[Collection entries]
(** A rule signature binds the whole tuple and the content: when the signed texts of two
    versions 2 or 3 agree, so do the version, every field, the recipients, the expiry, and
    for version 3 the trace and the digest of the message. *)
Theorem rule_signature_binds (m1 m2 : Metadata) (v1 v2 t1 t2 r1 r2 : string) (d1 d2 : list ascii) :
  separable m1 -> separable m2 -> v1 ∈ [signatureVersion; legacySignatureVersion] -> v2 ∈ [signatureVersion; legacySignatureVersion] ->
  no_lf t1 -> no_lf t2 -> no_lf r1 -> no_lf r2 -> length d1 = 32%nat -> length d2 = 32%nat ->
  mac_input m1 v1 t1 r1 d1 = mac_input m2 v2 t2 r2 d2 ->
  v1 = v2 /\ md_OriginalFrom m1 = md_OriginalFrom m2 /\ md_SentBy m1 = md_SentBy m2 /\ md_RuleID m1 = md_RuleID m2 /\
  md_Hop m1 = md_Hop m2 /\ md_MessageID m1 = md_MessageID m2 /\ r1 = r2 /\ md_ExpiresAt m1 = md_ExpiresAt m2 /\
  (v1 = signatureVersion -> t1 = t2 /\ d1 = d2).
Proof.
  intros (A1 & A2 & A3 & A4 & A5 & A6) (B1 & B2 & B3 & B4 & B5 & B6) Hv1 Hv2 Ht1 Ht2 Hr1 Hr2 Hd1 Hd2 He.
  assert (Hver : forall v, v ∈ [signatureVersion; legacySignatureVersion] -> no_lf v).
  { intros v Hv. apply elem_of_cons in Hv as [->|Hv]; [|apply list_elem_of_singleton in Hv as ->];
      (apply (contains_any_none [LF]); [reflexivity|by left]). }
  unfold mac_input in He.
  apply cut_string in He as [Hv He]; [|by apply Hver|by apply Hver]. subst v2.
  apply cut_string in He as [-> He]; [|done|done].
  apply cut_string in He as [-> He]; [|done|done].
  apply cut_string in He as [Hid He]; [|by apply format_no_lf|by apply format_no_lf]. apply FormatInt_inj in Hid; [|done|done].
  apply cut_string in He as [Hhop He]; [|by apply format_no_lf|by apply format_no_lf]. apply FormatInt_inj in Hhop; [|done|done].
  assert (Htail : md_MessageID m1 = md_MessageID m2 /\ r1 = r2 /\ md_ExpiresAt m1 = md_ExpiresAt m2 /\
                  (v1 = signatureVersion -> t1 = t2 /\ d1 = d2)).
  { destruct (String.eqb_spec v1 signatureVersion) as [->|Hne].
    - apply cut_string in He as [Hm He]; [|done|done].
      assert (Hd : forall t d r x, (t ++ str_of d ++ lf ++ r ++ lf ++ x = ((t ++ str_of d) ++ lf ++ r) ++ lf ++ x)%string)
        by (intros t d r x; by rewrite !string_app_assoc).
      rewrite !string_app_assoc in He. rewrite !Hd in He.
      apply cut_string_end in He as [He Hx]; [|by apply format_no_lf|by apply format_no_lf]. apply FormatInt_inj in Hx; [|done|done].
      apply cut_string_end in He as [He Hr]; [|done|done].
      assert (Hlen : forall l, String.length (str_of l) = length l) by (induction l as [|c l IH]; [done|]; simpl; by f_equal).
      apply string_app_inj in He as [Ht Hdig]; [|by rewrite !Hlen, Hd1, Hd2].
      split; [done|]. split; [done|]. split; [done|]. intros _. split; [done|].
      apply (f_equal bytes_of) in Hdig. by rewrite !bytes_of_str_of in Hdig.
    - apply cut_string in He as [Hm He]; [|done|done].
      apply cut_string in He as [Hr He]; [|done|done]. apply FormatInt_inj in He; [|done|done]. done. }
  tauto.
Qed.
(** ** What a trusted verification established *)

Lemma distinct_spec seen l ds : distinct_addresses seen l = Some ds ->
  Forall (fun d => d <> EmptyString /\ d ∉ seen /\ d ∈ canonicalAddress <$> l) ds /\ NoDup ds.
Proof.
  revert seen ds. induction l as [|r l IH]; intros seen ds; cbn [distinct_addresses]; [intros [= <-]; by split; constructor|].
  cbv zeta. destruct (String.eqb_spec (canonicalAddress r) EmptyString) as [|Hne]; [done|].
  destruct (bool_decide_reflect (canonicalAddress r ∈ seen)) as [Hin|Hin].
  - intros Hd. destruct (IH _ _ Hd) as [Hf Hn]. split; [|done]. eapply Forall_impl; [exact Hf|]. simpl. intros d (Hd1 & Hd2 & Hd3).
    split; [done|]. split; [done|]. csimpl. by right.
  - destruct (distinct_addresses (canonicalAddress r :: seen) l) as [ds'|] eqn:E; [|done]. intros [= <-].
    destruct (IH _ _ E) as [Hf Hn]. split.
    + constructor; [split; [done|]; split; [done|]; csimpl; by left|]. eapply Forall_impl; [exact Hf|]. simpl. intros d (Hd1 & Hd2 & Hd3).
      split; [done|]. split; [intros Hs; apply Hd2; by right|]. csimpl. by right.
    + constructor; [|done]. intros Hin2. apply (proj1 (Forall_forall _ _) Hf) in Hin2 as (_ & Hin2 & _). apply Hin2. by left.
Qed.
Definition composeBody (env : ComposeEnv) (input : composeInput) : result (list ascii * string) :=
  let hasHTML := negb (String.eqb (ci_HTML input) EmptyString) in
  match ci_Attachments input with
  | [] =>
      if hasHTML then Ok (composeAlternative env (ci_Text input) (ci_HTML input))
      else Ok (bytes_of (normalizeCRLF (ci_Text input)), "text/plain; charset=utf-8"%string)
  | ats =>
      let first :=
        if hasHTML then
          let '(altBody, altType) := composeAlternative env (ci_Text input) (ci_HTML input) in ([("Content-Type", altType)]%string, altBody)
        else text_part (bytes_of (normalizeCRLF (ci_Text input))) in
      try! parts := write_attachments ats in
      Ok (multipart (ce_mixed env) (first :: parts), ("multipart/mixed; boundary=" ++ ce_mixed env)%string)
  end.

(** ** The message *)

Definition trusted_allowed : list string :=
  CanonicalMIMEHeaderKey <$> [HeaderSubmitted; HeaderTraceID; HeaderCount; HeaderRecipient; HeaderExpires; AutoReplyChain.HeaderSignature].
(** Names in canonical form, allowed and each once, in order; Go's map has no order of its own. *)
Definition writeTrustedHeaders (headers : gmap string string) : result (list ascii) :=
  let fields := (fun kv : string * string => (CanonicalMIMEHeaderKey kv.1, kv.2)) <$> map_to_list headers in
  if existsb (fun kv : string * string => String.eqb kv.1 EmptyString || negb (bool_decide (kv.1 ∈ trusted_allowed))) fields
     || negb (bool_decide (NoDup fields.*1)) then Err (ErrText "invalid_trusted_header")
  else
    let values : gmap string string := list_to_map fields in
    Ok (concat ((fun name => writeHeader name (default EmptyString (values !! name))) <$> merge_sort str_le fields.*1)).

Aim of the task ->
Go through the records from the first line and copy each one exactly, ending after the line that contains "mac_input m1 v1". Give nothing else.

Answer to this problem ->
(** A rule signature binds the whole tuple and the content: when the signed texts of two
    versions 2 or 3 agree, so do the version, every field, the recipients, the expiry, and
    for version 3 the trace and the digest of the message. *)
Theorem rule_signature_binds (m1 m2 : Metadata) (v1 v2 t1 t2 r1 r2 : string) (d1 d2 : list ascii) :
  separable m1 -> separable m2 -> v1 ∈ [signatureVersion; legacySignatureVersion] -> v2 ∈ [signatureVersion; legacySignatureVersion] ->
  no_lf t1 -> no_lf t2 -> no_lf r1 -> no_lf r2 -> length d1 = 32%nat -> length d2 = 32%nat ->
  mac_input m1 v1 t1 r1 d1 = mac_input m2 v2 t2 r2 d2 ->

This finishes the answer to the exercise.